There was no retreat, no respite; the bulb burned in the solitary cells, bare and bright, forever. ‘Robert greeted me and shared things with me and we became friends,’ said Menzi. ‘He became like an older brother to me. He taught me English because my English was not very good. We shared our fears and he gave me strength. He taught me that I must be realistic, but strong as a man, and that I must never give up hope. It was good for me because I became strong. We talked about our future – how to behave ourselves if we ever got out. We also talked about death, that we must be strong and show them that we are not afraid of death. There is no suffering in that moment: the waiting is worse.’

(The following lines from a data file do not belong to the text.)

(* ===== verification/AccountFacts.v ===== *)
(** * What a request about a workspace's permissions, or about accounts, may do

    Each request about a workspace that writes is refined by a program on the
    database alone, which also says what the audit log records; each request about
    accounts by an operation of the user repository. Witnesses are at the end. *)
From S2P Require Import Prelude PyStrings Json Permissions Regex RegexSafety Database Repositories RepositoryFacts RepositoryInvariant Users Groups Sessions Cache Resolution.
From S2P Require Import ResolutionFacts Batch Store StoreFacts StoreCaches StoreCoherence Requests AfterRequest BeforeRequestFacts Validators TokenVerification Identity.
From S2P Require Import AuthMiddleware AuthFacts ProvisioningFacts ProviderRegistry Kubernetes DataFetching ApiModels FastApi RouterLib UserPermissions GroupPermissions Management.
From S2P Require Import ManagementFacts WorkspaceRouters.

Section specs.
Context `{SqlBackend, PyRe, UserLibs, ColumnTyping}.
Import WorkspaceRegexPermissionsRouter.

(** ** The specification *)

Definition checked {A} (level : string) (m : M db A) : M db A := _ ← lift (_validate_permission level); m.
Definition then_line {A} (m : M db A) (line : A → audit_event) : M db audit_event := a ← m; mret (line a).

Section lines.
Variable u : string.
Definition workspace_line (event resource_type workspace : string) (detail : list (string * json)) : audit_event :=
  AuditEvent event (Some u) (Some resource_type) (Some workspace) detail.

(** Who may make the request, and what it does to the database. *)
Definition workspace_spec (r : WorkspaceRequest) : option (need * M db audit_event) :=
  match r with
  | ask_list_workspace_users _ | ask_list_workspace_groups _ | ask_list_user_regex_permissions | ask_list_group_regex_permissions => None
  | ask_create_workspace_user_permission b w => Some (ManagerOfWorkspace w, checked (wur_permission b)
      (then_line (SqlAlchemyStore.create_workspace_permission w (wur_username b) (wur_permission b)) (λ _,
        workspace_line "permission.create" "workspace_permission" w [("username", JStr (wur_username b)); ("permission", JStr (wur_permission b))])))
  | ask_create_workspace_group_permission b w => Some (ManagerOfWorkspace w, checked (wgr_permission b)
      (then_line (SqlAlchemyStore.create_workspace_group_permission w (wgr_group_name b) (wgr_permission b)) (λ _,
        workspace_line "permission.create" "group_workspace_permission" w [("group_name", JStr (wgr_group_name b)); ("permission", JStr (wgr_permission b))])))
  | ask_update_workspace_user_permission b w username => Some (ManagerOfWorkspace w, checked (wur_permission b)
      (then_line (SqlAlchemyStore.update_workspace_permission w username (wur_permission b)) (λ _,
        workspace_line "permission.update" "workspace_permission" w [("username", JStr username); ("permission", JStr (wur_permission b))])))
  | ask_update_workspace_group_permission b w group_name => Some (ManagerOfWorkspace w, checked (wgr_permission b)
      (then_line (SqlAlchemyStore.update_workspace_group_permission w group_name (wgr_permission b)) (λ _,
        workspace_line "permission.update" "group_workspace_permission" w [("group_name", JStr group_name); ("permission", JStr (wgr_permission b))])))
  | ask_delete_workspace_user_permission w username => Some (ManagerOfWorkspace w,
      then_line (SqlAlchemyStore.delete_workspace_permission w username) (λ _,
        workspace_line "permission.delete" "workspace_permission" w [("username", JStr username)]))
  | ask_delete_workspace_group_permission w group_name => Some (ManagerOfWorkspace w,
      then_line (SqlAlchemyStore.delete_workspace_group_permission w group_name) (λ _,
        workspace_line "permission.delete" "group_workspace_permission" w [("group_name", JStr group_name)]))
  | ask_create_user_regex_permission b => Some (AdminOnly, checked (wrr_permission b)
      (then_line (SqlAlchemyStore.create_workspace_regex_permission (wrr_regex b) (wrr_priority b) (wrr_permission b) (wrr_username b)) (λ perm,
        pattern_line "permission.create" "workspace_regex_permission" u (r_id perm) (user_pattern_detail b))))
  | ask_update_user_regex_permission b id => Some (AdminOnly, checked (wrr_permission b)
      (then_line (SqlAlchemyStore.update_workspace_regex_permission (wrr_regex b) (wrr_priority b) (wrr_permission b) (wrr_username b) id) (λ _,
        pattern_line "permission.update" "workspace_regex_permission" u id (user_pattern_detail b))))
  | ask_delete_user_regex_permission id username => Some (AdminOnly,
      then_line (SqlAlchemyStore.delete_workspace_regex_permission username id) (λ _,
        pattern_line "permission.delete" "workspace_regex_permission" u id [("username", JStr username)]))
  | ask_create_group_regex_permission b => Some (AdminOnly, checked (wgrr_permission b)
      (then_line (SqlAlchemyStore.create_workspace_group_regex_permission (wgrr_group_name b) (wgrr_regex b) (wgrr_priority b) (wgrr_permission b)) (λ perm,
        pattern_line "permission.create" "group_workspace_regex_permission" u (r_id perm) (group_pattern_detail b))))
  | ask_update_group_regex_permission b id => Some (AdminOnly, checked (wgrr_permission b)
      (then_line (SqlAlchemyStore.update_workspace_group_regex_permission id (wgrr_group_name b) (wgrr_regex b) (wgrr_priority b) (wgrr_permission b)) (λ _,
        pattern_line "permission.update" "group_workspace_regex_permission" u id (group_pattern_detail b))))
  | ask_delete_group_regex_permission id group_name => Some (AdminOnly,
      then_line (SqlAlchemyStore.delete_workspace_group_regex_permission group_name id) (λ _,
        pattern_line "permission.delete" "group_workspace_regex_permission" u id [("group_name", JStr group_name)]))
  end.
End lines.
End specs.
Lemma remember_target_safe attempt s :
  (∀ t, at_redirect_after_login attempt = Some t → harmless t) → safe (si_auth s) → safe (si_auth (remember_target attempt s).2).
Proof.
  intros Ha Hs. unfold remember_target. rewrite M_bind_run session_cases. destruct (si_session s) as [c|] eqn:Hc; [|done].
  destruct Hs as [Hrows Hcookie]. split; [done|]. intros v. unfold cookie_target. cbn. rewrite lookup_insert_eq. intros [= <-].
  destruct (nonempty (at_redirect_after_login attempt)) as [t|] eqn:Ht.
  - right. exists t. split; [done|]. apply Ha. unfold nonempty in Ht. destruct (at_redirect_after_login attempt) as [t'|]; [|done]. cbn in Ht. by case_decide; simplify_eq.
  - unfold get_key, get_or. destruct (c !! _) as [v|] eqn:Hv; [|by left]. apply Hcookie. unfold cookie_target, si_session in *. by rewrite Hc.
Qed.

(** What follows once the attempt is known. *)
Definition after_target (req : LoginRequest) (provider : ProviderConfig) : M signin_state (list string + string) :=
  _ ← _retire_previous_login env;
  if negb (truthy (query_get "code" req)) then mret (inl ["No authorization code received"]) else exchange_code env req provider.

Lemma calm_after_target req p : calmly (after_target req p).
Proof. unfold after_target. apply within_bind; [apply _|apply calm_retire|intros _]. case_match; [apply within_ret, _|apply calm_exchange_code]. Qed.
(** ** [entities/experiment.py], [entities/gateway_*.py] *)

Module ExperimentPermission.
Definition to_json : PermissionBase.t → dict := PermissionBase.to_json_as "experiment_id".
Definition from_json : dict → outcome PermissionBase.t := PermissionBase.from_json_as "experiment_id".
End ExperimentPermission.
Module GatewayEndpointPermission.
Definition to_json : PermissionBase.t → dict := PermissionBase.to_json_as "endpoint_id".
Definition from_json : dict → outcome PermissionBase.t := PermissionBase.from_json_as "endpoint_id".
End GatewayEndpointPermission.
Module GatewayModelDefinitionPermission.
Definition to_json : PermissionBase.t → dict := PermissionBase.to_json_as "model_definition_id".
Definition from_json : dict → outcome PermissionBase.t := PermissionBase.from_json_as "model_definition_id".
End GatewayModelDefinitionPermission.
Module GatewaySecretPermission.
Definition to_json : PermissionBase.t → dict := PermissionBase.to_json_as "secret_id".
Definition from_json : dict → outcome PermissionBase.t := PermissionBase.from_json_as "secret_id".
End GatewaySecretPermission.

Module ExperimentRegexPermission.
Definition from_json : dict → outcome RegexPermissionBase.t := RegexPermissionBase.user_from_json RegexPermissionBase.tolerated.
End ExperimentRegexPermission.
Module ExperimentGroupRegexPermission.
Definition from_json : dict → outcome RegexPermissionBase.t := RegexPermissionBase.group_from_json RegexPermissionBase.demanded.
End ExperimentGroupRegexPermission.
(** Endpoints, model definitions and secrets alike. *)
Module GatewayRegexPermission.
Definition from_json : dict → outcome RegexPermissionBase.t := RegexPermissionBase.user_from_json RegexPermissionBase.tolerated.
End GatewayRegexPermission.
Module GatewayGroupRegexPermission.
Definition from_json : dict → outcome RegexPermissionBase.t := RegexPermissionBase.group_from_json RegexPermissionBase.tolerated.
End GatewayGroupRegexPermission.

(** ** [entities/registered_model.py] *)

Module RegisteredModelPermission.
Record t := Make { name : json; permission : json; user_id : option Z; group_id : option Z; prompt : bool }.
Definition to_json (self : t) : dict :=
  [("name", name self); ("user_id", json_id (user_id self)); ("permission", permission self); ("group_id", json_id (group_id self)); ("prompt", JBool (prompt self))].
Definition from_json (dictionary : dict) : outcome t :=
  user_id ← id_field "user_id" dictionary;
  group_id ← id_field "group_id" dictionary;
  name ← item "name" dictionary;
  permission ← item "permission" dictionary;
  mret (Make name permission user_id group_id (json_truthy (optional "prompt" dictionary))).
Definition of_user_row (self : perm_row) : t := Make (JStr (row_instance self)) (JStr (p_permission self)) (Some (p_owner self)) None false.
Definition of_group_row (self : perm_row) : t := Make (JStr (row_instance self)) (JStr (p_permission self)) None (Some (p_owner self)) (p_prompt self).
End RegisteredModelPermission.

(** [RegisteredModelRegexPermission] and [RegisteredModelGroupRegexPermission]. *)
Module RegisteredModelRegexPermission.
Record t := Make { base : RegexPermissionBase.t; prompt : bool }.
Definition to_json (self : t) : dict := without "prompt" (RegexPermissionBase.to_json (base self)) ++ [("prompt", JBool (prompt self))].
Definition from_json (dictionary : dict) : outcome t :=
  base ← RegexPermissionBase.user_from_json RegexPermissionBase.demanded dictionary;
  mret (Make base (json_truthy (optional "prompt" dictionary))).
Definition group_from_json (dictionary : dict) : outcome t :=
  base ← RegexPermissionBase.group_from_json RegexPermissionBase.demanded dictionary;
  mret (Make base (json_truthy (optional "prompt" dictionary))).
Definition of_user_row (self : regex_row) : t := Make (RegexPermissionBase.of_user_row self) (r_prompt self).
Definition of_group_row (self : regex_row) : t := Make (RegexPermissionBase.of_group_row self) (r_prompt self).
End RegisteredModelRegexPermission.

(** ** [entities/scorer.py] *)

Module ScorerPermission.
Record t := Make { experiment_id : json; scorer_name : json; permission : json; user_id : json; group_id : json }.
Definition to_json (self : t) : dict :=
  [("experiment_id", experiment_id self); ("scorer_name", scorer_name self); ("permission", permission self); ("user_id", user_id self); ("group_id", group_id self)].
Definition from_json (dictionary : dict) : outcome t :=
  experiment_id ← item "experiment_id" dictionary;
  scorer_name ← item "scorer_name" dictionary;
  permission ← item "permission" dictionary;
  mret (Make experiment_id scorer_name permission (optional "user_id" dictionary) (optional "group_id" dictionary)).
Definition of_user_row (self : perm_row) : t := Make (JStr (row_instance self)) (JStr (row_scorer_name self)) (JStr (p_permission self)) (JNum (p_owner self)) JNull.
Definition of_group_row (self : perm_row) : t := Make (JStr (row_instance self)) (JStr (row_scorer_name self)) (JStr (p_permission self)) JNull (JNum (p_owner self)).
End ScorerPermission.

(** [ScorerRegexPermission] and [ScorerGroupRegexPermission]: the owner is under
    [owner], ["user_id"] or ["group_id"]. *)
Module ScorerRegexPermission.
Record t := Make { id : json; regex : json; priority : json; owner_id : json; permission : json }.
Definition to_json (owner : string) (self : t) : dict :=
  [("id", id self); ("regex", regex self); ("priority", priority self); (owner, owner_id self); ("permission", permission self)].
Definition from_json (owner : string) (dictionary : dict) : outcome t :=
  id_ ← item "id" dictionary;
  regex ← item "regex" dictionary;
  priority ← item "priority" dictionary;
  owner_id ← item owner dictionary;
  permission ← item "permission" dictionary;
  mret (Make id_ regex priority owner_id permission).
Definition of_row (self : regex_row) : t :=
  Make (JNum (r_id self)) (JStr (r_regex self)) (JNum (r_priority self)) (JNum (r_owner self)) (JStr (r_permission self)).
End ScorerRegexPermission.

(** ** [entities/workspace.py] *)

Module WorkspacePermission.
(** [owner] is the user's name or the group's, where the row has its owner. *)
Record t := Make { workspace : json; owner_id : json; permission : json; owner : option string }.
Definition json_name (name : option string) : json := match name with Some name => JStr name | None => JNull end.
Definition to_json (self : t) : dict :=
  [("workspace", workspace self); ("user_id", owner_id self); ("permission", permission self); ("username", json_name (owner self))].
Definition group_to_json (self : t) : dict :=
  [("workspace", workspace self); ("group_id", owner_id self); ("permission", permission self); ("group_name", json_name (owner self))].
(** The relationship to the owner is a lookup in its table. *)
Definition of_user_row (d : db) (self : perm_row) : t := Make (JStr (row_instance self)) (JNum (p_owner self)) (JStr (p_permission self)) (owner_username d self).
Definition of_group_row (d : db) (self : perm_row) : t := Make (JStr (row_instance self)) (JNum (p_owner self)) (JStr (p_permission self)) (owner_group_name d self).
End WorkspacePermission.
Module WorkspaceRegexPermission.
Definition from_json : dict → outcome RegexPermissionBase.t := RegexPermissionBase.user_from_json RegexPermissionBase.tolerated.
Definition group_from_json : dict → outcome RegexPermissionBase.t := RegexPermissionBase.group_from_json RegexPermissionBase.demanded.
End WorkspaceRegexPermission.

(** ** [entities/group.py], [entities/user.py] *)

Module Group.
Record t := Make { id : json; group_name : json }.
Definition to_json (self : t) : dict := [("id", id self); ("group_name", group_name self)].
Definition from_json (dictionary : dict) : outcome t :=
  id_ ← item "id" dictionary;
  group_name ← item "group_name" dictionary;
  mret (Make id_ group_name).
Definition of_row (self : group_row) : t := Make (JNum (g_id self)) (JStr (g_name self)).
End Group.

Module UserGroup.
Record t := Make { user_id : Z; group_id : Z }.
Definition to_json (self : t) : dict := [("user_id", JNum (user_id self)); ("group_id", JNum (group_id self))].
(** [try: int(value) ... raise ValueError]; no value is no integer either. *)
Definition int_field (v : json) : outcome Z := match int_of_json v with Some n => Ok n | None => Raise ValueError end.
Definition from_json (dictionary : dict) : outcome t :=
  user_id ← item "user_id" dictionary;
  group_id ← item "group_id" dictionary;
  user_id ← int_field user_id;
  group_id ← int_field group_id;
  mret (Make user_id group_id).
Definition of_row (self : membership_row) : t := Make (m_user_id self) (m_group_id self).
End UserGroup.

(** [for p in value]: lists, the characters of a text, the keys of a dict. *)
Definition iterated (value : json) : outcome (list json) :=
  match value with
  | JArr l => Ok l
  | JStr s => Ok (map (λ c, JStr (String c "")) (String.list_ascii_of_string s))
  | JObj fields => Ok (map (λ kv, JStr kv.1) fields)
  | _ => Raise TypeError
  end.
(** [[Entity.from_json(p) for p in value]]; [wrong] is what the first line of
    [from_json] raises on something other than a dict. *)
Fixpoint entities_of {A} (wrong : exc) (from_json : dict → outcome A) (l : list json) : outcome (list A) :=
  match l with
  | [] => Ok []
  | JObj fields :: l => x ← from_json fields; rest ← entities_of wrong from_json l; mret (x :: rest)
  | _ :: _ => Raise wrong
  end.

Section user.
Context `{DateTimes}.

Inductive datetime_value :=
  | DateTime (t : datetime)
  | Value (v : json).
Definition _parse_optional_datetime (value : datetime_value) : outcome (option datetime) :=
  match value with
  | Value JNull => Ok None
  | DateTime t => Ok (Some t)
  | Value (JStr s) => match fromisoformat (utc_offset s) with Some t => Ok (Some t) | None => Raise ValueError end
  | Value _ => Raise TypeError
  end.
End user.

Module User.
Section user.
Context `{DateTimes}.

Record t := Make {
  id : json;
  username : json;
  password_hash : json;
  password_expiration : option datetime;
  is_admin : bool;
  is_service_account : json;
  display_name : json;
  experiment_permissions : list PermissionBase.t;
  registered_model_permissions : list RegisteredModelPermission.t;
  scorer_permissions : list ScorerPermission.t;
  gateway_endpoint_permissions : list PermissionBase.t;
  gateway_model_definition_permissions : list PermissionBase.t;
  gateway_secret_permissions : list PermissionBase.t;
  groups : list Group.t;
  active : bool;
  managed_by : string;
}.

Robert found that the only way to cope with the prospect of being handed his own notice of execution at any moment was to try and numb his feelings – not to think too much, never to get excited, above all to avoid emotion. Gradually, however, there were glints of hope.
‘There were some stays of execution, and suddenly there was less dependence on religion,’ said Robert. ‘Now there was real hope – not just pie in the sky. There was hope of reprieve and there were even last-minute stays of execution, at six a.m., moments before . . .
‘People would be laughing, excited, everyone would be celebrating. You are alive, you are coping. ‘I began fighting, I became obsessed by it. I began to think about it all the time. My motto became: What have I done today to save my life?